Excerpts from a dataset:
···

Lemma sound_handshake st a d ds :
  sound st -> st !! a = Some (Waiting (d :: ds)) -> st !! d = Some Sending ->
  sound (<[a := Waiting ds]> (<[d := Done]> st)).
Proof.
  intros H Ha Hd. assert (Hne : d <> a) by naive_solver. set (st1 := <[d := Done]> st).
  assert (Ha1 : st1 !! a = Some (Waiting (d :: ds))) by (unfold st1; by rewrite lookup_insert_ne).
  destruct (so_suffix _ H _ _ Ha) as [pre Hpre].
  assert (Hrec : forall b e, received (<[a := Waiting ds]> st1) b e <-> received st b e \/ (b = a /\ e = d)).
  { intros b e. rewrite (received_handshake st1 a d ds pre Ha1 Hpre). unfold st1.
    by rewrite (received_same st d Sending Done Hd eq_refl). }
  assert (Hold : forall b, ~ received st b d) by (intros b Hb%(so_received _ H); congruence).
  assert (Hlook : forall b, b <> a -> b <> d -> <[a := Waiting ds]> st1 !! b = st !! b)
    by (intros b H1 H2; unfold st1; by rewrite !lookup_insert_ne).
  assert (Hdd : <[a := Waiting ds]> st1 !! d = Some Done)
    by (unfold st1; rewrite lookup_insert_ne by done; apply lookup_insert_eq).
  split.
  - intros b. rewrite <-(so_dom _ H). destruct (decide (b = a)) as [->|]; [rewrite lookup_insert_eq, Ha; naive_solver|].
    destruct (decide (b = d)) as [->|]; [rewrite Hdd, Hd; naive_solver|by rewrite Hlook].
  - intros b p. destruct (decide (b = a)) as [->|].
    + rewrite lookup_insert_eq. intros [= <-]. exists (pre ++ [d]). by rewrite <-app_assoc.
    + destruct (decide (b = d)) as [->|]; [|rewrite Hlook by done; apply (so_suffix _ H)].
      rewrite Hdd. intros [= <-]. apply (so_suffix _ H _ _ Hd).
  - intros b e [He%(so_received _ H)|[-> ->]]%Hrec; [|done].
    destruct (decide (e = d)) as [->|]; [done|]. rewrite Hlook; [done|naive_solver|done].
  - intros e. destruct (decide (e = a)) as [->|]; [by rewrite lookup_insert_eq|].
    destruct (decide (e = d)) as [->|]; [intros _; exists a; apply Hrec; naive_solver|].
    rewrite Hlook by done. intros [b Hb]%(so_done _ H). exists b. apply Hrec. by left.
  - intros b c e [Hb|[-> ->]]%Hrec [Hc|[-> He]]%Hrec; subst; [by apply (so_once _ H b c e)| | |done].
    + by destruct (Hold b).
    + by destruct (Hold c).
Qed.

···

_What to produce:_
Say how many lines of the data hold the string "unfold". Reply with the number alone.

_Task solution:_
4